CommCo have had success with a focus on soft components, but do know that hard components are an important element to support the global operating model. Through unified technology that supports internal communication processes, a greater degree of standardization, as well as simple rules and common technology to clarify lines of decision making, CommCo have managed to strengthen organisational capabilities to better cope with developed-market characteristics. 

“…all companies would be wise to learn: Those that emphasize the right balance of elements in their global operating model will be best positioned to execute successful multi-polar strategies.”

Sum-up

An increasing amount of emerging contenders are appearing in the global environment, and they are grabbing grater part of the Fortune 500 index. These contenders have shown incredible growth rates (18% average) during the last decade, substantially higher than Western multinationals, and they are very diverse considering country, culture and industry.

An Accenture survey shows that 95% of senior executives don’t believe that their company has an operating model that supports their global strategy. Furthermore several researchers believe that emerging-market companies lack the organizational and managerial capabilities to success Foreign Direct Investments (FDI) globally.
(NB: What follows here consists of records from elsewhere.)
Lemma vfs_stamp_free_latch fuel s ud st st' :
  vfs_stamp_free (vfs_expire fuel) s ud st = Some st' → locked st' = locked st.
Proof.
  unfold vfs_stamp_free, call_free. destruct (free _) as [r|]; [|by intros [= <-]].
  intros H.
  change (locked st' = locked (set_released (released st ++ [stamp_key s]) st)).
  revert H. apply (foreach_preserves (λ a b, locked b = locked a)); [done| |].
  - intros a b c Hab Hbc. by rewrite Hbc.
  - intros b a a'. apply vfs_expire_latch.
Qed.

Lemma vfs_stamp_create_frame vclass id st :
  vfs_stamp_create vclass id st
  = set_stamps (stamps (vfs_stamp_create vclass id st)) st.
Proof.
  unfold vfs_stamp_create. destruct (listener st); [|by destruct st].
  destruct (negb _); [|apply vfs_rmstamp_frame].
  destruct (_ && _); [|apply vfs_rmstamp_frame].
  rewrite vfs_addstamp_frame. rewrite vfs_rmstamp_frame at 2. by destruct st.
Qed.

Lemma step_latch fuel o st st' :
  step fuel o st = Some st' → locked st' = locked st.
Proof.
  destruct o; cbn [step]; intros Hs; try (by injection Hs as <-).
  - injection Hs as <-. by rewrite vfs_stamp_frame.
  - injection Hs as <-. by rewrite vfs_rmstamp_frame.
  - injection Hs as <-. unfold vfs_stamp_path. by rewrite vfs_addstamp_frame.
  - injection Hs as <-. by rewrite vfs_stamp_create_frame.
  - by eapply vfs_expire_latch.
  - by eapply vfs_expire_latch.
  - injection Hs as <-. unfold vfs_release_path.
    by rewrite vfs_stamp_create_frame.
  - unfold vfs_gc_done in Hs.
    destruct (g_slist_foreach_live _ _ _ _ _) as [st1|] eqn:Hloop; [|done].
    injection Hs as <-. change (locked st1 = locked st).
    revert Hloop.
    apply (foreach_live_preserves (λ a b, locked b = locked a)); [done| |].
    + intros a b c Hab Hbc. by rewrite Hbc.
    + intros x a a'. apply vfs_stamp_free_latch.
Qed.

Lemma run_latch fuel ops st st' :
  run fuel ops st = Some st' → locked st' = locked st.
Proof.
  apply (foreach_preserves (λ a b, locked b = locked a)); [done| |].
  - intros a b c Hab Hbc. by rewrite Hbc.
  - intros o a a'. apply step_latch.
Qed.

(** What the theorems below ask of a state holds of every state the program
    reaches from its start. *)
Lemma reachable_invariants st :
  reachable st → locked st = false ∧ stamps_unique st ∧ stamps_remote st.
Proof.
  intros (fuel & ops & t & cwd & h & Hrun). split; [|split].
  - by rewrite (run_latch _ _ _ _ Hrun).
  - apply (run_preserves NoDup unique_registry_property _ _ _ _ Hrun).
    apply NoDup_nil_2.
  - apply (run_keeps_remote _ _ _ _ Hrun). apply Forall_nil_2.
Qed.

(** C5: without a listener of "vfs_timestamp", [vfs_stamp_create] returns the
    state it was given, whatever its arguments: no stamp is removed or added,
    nothing is released, no event is raised. *)
Theorem C5_stamp_create_inert_without_listener vclass id st :
  listener st = None → vfs_stamp_create vclass id st = st.
Proof. intros H. unfold vfs_stamp_create. by rewrite H. Qed.

(** C6, as the code has it: without a listener of "vfs_timestamp", neither
    the call for the directory that was left, (A, S1), nor a call for the one
    that was entered, (B, S2), changes the registry: a stamp of S1 stays as it
    is, no stamp of S1 is created, and [free] is not called. *)
Theorem C6_no_listener_keeps_stamp A S1 B S2 st :
  listener st = None →
  ∀ st', st' = vfs_stamp_create A S1 st ∨ st' = vfs_stamp_create B S2 st
         ∨ st' = vfs_release_path (VfsPath A S1) st →
    stamps st' = stamps st
    ∧ released st' = released st
    ∧ count_stamps A S1 (stamps st') = count_stamps A S1 (stamps st)
    ∧ stamp_time_of A S1 (stamps st') = stamp_time_of A S1 (stamps st).
Proof.
  intros H st' Hst'.
  assert (st' = st) as ->; [|done].
  unfold vfs_release_path, vfs_stamp_create in Hst'. rewrite H in Hst'.
  by destruct Hst' as [->|[->| ->]].
Qed.

(** C7: [vfs_stamp] changes nothing but the list of stamps, and in it only
    times: the pairs, their order and their number stay, and a stamp of
    another pair stays as it is.  For a pair that has a stamp it returns true
    and the first stamp of the pair, the only one in a registry with at most
    one stamp per pair, has the time of the clock; for a pair without a stamp
    it returns false and the state it was given. *)
Theorem C7_touch_refreshes_in_place v id st :
  (vfs_stamp v id st).2 = set_stamps (stamps (vfs_stamp v id st).2) st
  ∧ keys (vfs_stamp v id st).2 = keys st
  ∧ length (stamps (vfs_stamp v id st).2) = length (stamps st)
  ∧ (∀ i s, stamps st !! i = Some s → stamp_key s ≠ (v, id) →
            stamps (vfs_stamp v id st).2 !! i = Some s)
  ∧ ((v, id) ∈ keys st →
     (vfs_stamp v id st).1 = true
     ∧ stamp_time_of v id (stamps (vfs_stamp v id st).2) = Some (clock st)
     ∧ ∃ l1 s l2, stamps st = l1 ++ s :: l2 ∧ stamp_key s = (v, id)
         ∧ ((v, id) ∉ stamp_key <$> l1)
         ∧ stamps (vfs_stamp v id st).2
           = l1 ++ Stamping v id (clock st) :: l2)
  ∧ ((v, id) ∉ keys st → vfs_stamp v id st = (false, st)).
Proof.
  split; [apply vfs_stamp_frame|]. split; [apply vfs_stamp_keys|].
  split; [apply vfs_stamp_length|]. split; [apply vfs_stamp_others|].
  split; [|apply vfs_stamp_miss].
  intros Hin. split; [|split; [by apply vfs_stamp_time|]].
  - rewrite vfs_stamp_found. by apply bool_decide_eq_true_2.
  - destruct (key_split _ _ _ Hin) as (l1 & s0 & l2 & Hl & Hs0 & Hl1).
    exists l1, s0, l2. by rewrite (vfs_stamp_hit l1 s0 l2).
Qed.

(** C8: on a registry with at most one stamp per pair, [vfs_rmstamp] changes
    nothing but the list of stamps and calls no [free]; it returns the state it
    was given when the pair has no stamp, and otherwise deletes the stamp of
    the pair and no other.  Afterwards the pair has no stamp, and [vfs_stamp]
    on it returns false and changes nothing. *)
Theorem C8_remove_deletes_without_release v id st :
  stamps_unique st →
  vfs_rmstamp v id st = set_stamps (stamps (vfs_rmstamp v id st)) st
  ∧ released (vfs_rmstamp v id st) = released st
  ∧ ((v, id) ∉ keys st → vfs_rmstamp v id st = st)
  ∧ (∀ l1 s l2, stamps st = l1 ++ s :: l2 → stamp_key s = (v, id) →
       stamps (vfs_rmstamp v id st) = l1 ++ l2)
  ∧ ((v, id) ∉ keys (vfs_rmstamp v id st))
  ∧ vfs_stamp v id (vfs_rmstamp v id st) = (false, vfs_rmstamp v id st).
Proof.
  intros Hu.
  assert (Hhit : ∀ l1 s l2, stamps st = l1 ++ s :: l2 → stamp_key s = (v, id) →
            vfs_rmstamp v id st = set_stamps (l1 ++ l2) st
            ∧ (v, id) ∉ stamp_key <$> l1 ++ l2).
  { intros l1 s l2 Hl Hs. unfold stamps_unique in Hu.
    rewrite Hl, fmap_app in Hu. apply NoDup_app in Hu as (_ & Hd & Hnd).
    simpl in Hnd. apply NoDup_cons in Hnd as [Hl2 _]. rewrite Hs in Hl2.
    assert (Hl1 : (v, id) ∉ stamp_key <$> l1).
    { intros Hin. apply (Hd _ Hin). rewrite <- Hs. simpl. by left. }
    split; [by apply (vfs_rmstamp_hit l1 s l2)|].
    rewrite fmap_app. by intros [?|?]%elem_of_app. }
  assert (Hgone : (v, id) ∉ keys (vfs_rmstamp v id st)).
  { destruct (decide ((v, id) ∈ keys st)) as [Hin|Hin].
    - destruct (key_split _ _ _ Hin) as (l1 & s & l2 & Hl & Hs & _).
      destruct (Hhit l1 s l2 Hl Hs) as [-> Hnot]. done.
    - by rewrite vfs_rmstamp_miss. }
  split; [apply vfs_rmstamp_frame|]. split.
  { rewrite vfs_rmstamp_frame. done. }
  split; [apply vfs_rmstamp_miss|]. split.
  { intros l1 s l2 Hl Hs. by destruct (Hhit l1 s l2 Hl Hs) as [-> _]. }
  split; [done|]. by apply vfs_stamp_miss.
Qed.

(** C10: in a registry whose stamps belong to classes that are not local and
    have ids that are not NULL (every registry the program reaches),
    [vfs_addstamp] for a pair that has a stamp does just what [vfs_stamp]
    does: the pairs, their order and their number stay, so no stamp is added,
    and the stamp of the pair has the time of the clock. *)
Theorem C10_addstamp_refreshes_existing v id st :
  stamps_remote st → (v, id) ∈ keys st →
  vfs_addstamp v id st = (vfs_stamp v id st).2
  ∧ keys (vfs_addstamp v id st) = keys st
  ∧ length (stamps (vfs_addstamp v id st)) = length (stamps st)
  ∧ count_stamps v id (stamps (vfs_addstamp v id st))
    = count_stamps v id (stamps st)
  ∧ stamp_time_of v id (stamps (vfs_addstamp v id st)) = Some (clock st)
  ∧ (∀ i s, stamps st !! i = Some s → stamp_key s ≠ (v, id) →
            stamps (vfs_addstamp v id st) !! i = Some s).
Proof.
  intros Hrem Hin.
  assert (Hvi : is_local v = false ∧ id ≠ 0%N).
  { apply stamps_remote_keys in Hrem. rewrite Forall_forall in Hrem.
    apply (Hrem (v, id) Hin). }
  destruct Hvi as [Hl Hi].
  assert (Heq : vfs_addstamp v id st = (vfs_stamp v id st).2).
  { rewrite vfs_addstamp_remote by done. by rewrite bool_decide_eq_true_2. }
  rewrite Heq.
  split; [done|]. split; [apply vfs_stamp_keys|].
  split; [apply vfs_stamp_length|].
  split; [|split; [by apply vfs_stamp_time|apply vfs_stamp_others]].
  rewrite !count_stamps_keys. fold (keys (vfs_stamp v id st).2). fold (keys st).
  by rewrite vfs_stamp_keys.
Qed.

(** ** Further properties of gc.c *)

(** In a registry with at most one stamp per pair, removing a pair deletes
    its stamp and leaves the pair without one. *)
Lemma vfs_rmstamp_unique l1 s l2 v id st :
  stamps_unique st → stamps st = l1 ++ s :: l2 → stamp_key s = (v, id) →
  vfs_rmstamp v id st = set_stamps (l1 ++ l2) st
  ∧ ((v, id) ∉ stamp_key <$> l1) ∧ ((v, id) ∉ stamp_key <$> l2).
Proof.
  intros Hu Hl Hs. unfold stamps_unique in Hu.
  rewrite Hl, fmap_app in Hu. apply NoDup_app in Hu as (_ & Hd & Hnd).
  simpl in Hnd. apply NoDup_cons in Hnd as [Hl2 _]. rewrite Hs in Hl2.
  assert (Hl1 : (v, id) ∉ stamp_key <$> l1).
  { intros Hin. apply (Hd _ Hin). rewrite <- Hs. simpl. by left. }
  split; [by apply (vfs_rmstamp_hit l1 s l2)|done].
Qed.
New emerging challengers will have to secure future talent and resources, which will be limited, as well as secure emerging customer segment, industry leadership, and new markets. The current trend for EMMs seems promising, but several factors can influence the trend in both directions. This article just went through one of the crucial elements of EMM’s Global presence, the overall organizational structure and focus areas. Other elements such as overall vision and mission, sustainability and environment, and mergers and acquisitions also have to be considered as part of the global strategy.